Copy precisely the first line of the material below and every later line, stopping with the line that contains "Variable LocalTZA : Z -> bool -> Z.".
----
Definition maxTime : Z := 8640000000000000.

Definition TimeClip (t : Z) : date :=
  if Z.abs t <=? maxTime then Some t else None.

Section Zone.
(** The host's local time zone adjustment: [LocalTZA t true] is the
    offset of local time at the UTC instant [t], [LocalTZA t false] the
    offset at the local time [t]. *)
Variable LocalTZA : Z -> bool -> Z.

Definition LocalTime (t : Z) : Z := t + LocalTZA t true.
Definition UTC (t : Z) : Z := t - LocalTZA t false.

Definition getFullYear (t : Z) : Z := YearFromTime (LocalTime t).
Definition getMonth (t : Z) : Z := MonthFromTime (LocalTime t).
Definition getDate (t : Z) : Z := DateFromTime (LocalTime t).

(** [new Date(year, month, date)]: a year from 0 to 99 means 1900 + year;
    the fields are in local time. *)
Definition newDate3 (y m d : Z) : date :=
  let yr := if (0 <=? y) && (y <=? 99) then 1900 + y else y in
  TimeClip (UTC (MakeDate (MakeDay yr m d) (MakeTime 0 0 0 0))).
End Zone.

(** The instant at which the local clock shows midnight on the local date
    of [t] moved by [delta] days: what the specification calls local
    midnight of the current ([delta = 0]) or previous ([delta = -1]) date. *)
Definition local_midnight (tz : Z -> bool -> Z) (t delta : Z) : Z :=
  UTC tz ((Day (LocalTime tz t) + delta) * msPerDay).

(** A zone with a constant offset (no daylight-saving transitions). *)
Definition fixed_zone (offset : Z) : Z -> bool -> Z := fun _ _ => offset.

(** [n] written with exactly [w] decimal digits. *)
Fixpoint pad (w : nat) (n : Z) : string :=
  match w with
  | O => ""
  | S w' => pad w' (n / 10) +:+ String (ascii_of_nat (Z.to_nat (48 + n mod 10))) ""
  end.

Definition year_string (y : Z) : string :=
  if (0 <=? y) && (y <=? 9999) then pad 4 y
  else if y <? 0 then "-" +:+ pad 6 (- y)
  else "+" +:+ pad 6 y.

(** [Date.prototype.toISOString] of a valid time value: always UTC, with
    the suffix Z. *)
Definition iso_string (t : Z) : string :=
  year_string (YearFromTime t) +:+ "-" +:+ pad 2 (MonthFromTime t + 1)
    +:+ "-" +:+ pad 2 (DateFromTime t)
    +:+ "T" +:+ pad 2 (HourFromTime t) +:+ ":" +:+ pad 2 (MinFromTime t)
    +:+ ":" +:+ pad 2 (SecFromTime t) +:+ "." +:+ pad 3 (msFromTime t)
    +:+ "Z".

(** *** Parsing: the date-time string format of [Date.parse]

    [YYYY], [YYYY-MM] or [YYYY-MM-DD] (the year also as a sign and six
    digits), optionally followed by [THH:mm], [THH:mm:ss] or
    [THH:mm:ss.sss] and then by [Z] or an offset [+HH:mm] / [-HH:mm]. *)

Definition digit (c : ascii) : option Z :=
  let n := nat_of_ascii c in
  if ((48 <=? n) && (n <=? 57))%nat then Some (Z.of_nat n - 48) else None.

(** Reads exactly [k] digits. *)
Fixpoint digits (k : nat) (acc : Z) (s : string) : option (Z * string) :=
  match k with
  | O => Some (acc, s)
  | S k' =>
      match s with
      | String c r =>
          match digit c with
          | Some d => digits k' (10 * acc + d) r
          | None => None
          end
      | EmptyString => None
      end
  end.

Definition expect (c : ascii) (s : string) : option string :=
  match s with
  | String c' r => if Ascii.eqb c c' then Some r else None
  | EmptyString => None
  end.

Definition parse_year (s : string) : option (Z * string) :=
  match expect "+" s, expect "-" s with
  | Some r, _ => digits 6 0 r
  | None, Some r =>
      match digits 6 0 r with
      | Some (y, r') => if y =? 0 then None else Some (- y, r')
      | None => None
      end
  | None, None => digits 4 0 s
  end.

(** The optional [-MM] and [-DD]; an absent field is 1. *)
Definition parse_month_day (s : string) : option (Z * Z * string) :=
  match expect "-" s with
  | None => Some (1, 1, s)
  | Some r =>
      match digits 2 0 r with
      | None => None
      | Some (m, r1) =>
          match expect "-" r1 with
          | None => Some (m, 1, r1)
          | Some r2 =>
              match digits 2 0 r2 with
              | None => None
              | Some (d, r3) => Some (m, d, r3)
              end
          end
      end
  end.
----
* _TASK SOLUTION_
Definition maxTime : Z := 8640000000000000.

Definition TimeClip (t : Z) : date :=
  if Z.abs t <=? maxTime then Some t else None.

Section Zone.
(** The host's local time zone adjustment: [LocalTZA t true] is the
    offset of local time at the UTC instant [t], [LocalTZA t false] the
    offset at the local time [t]. *)
Variable LocalTZA : Z -> bool -> Z.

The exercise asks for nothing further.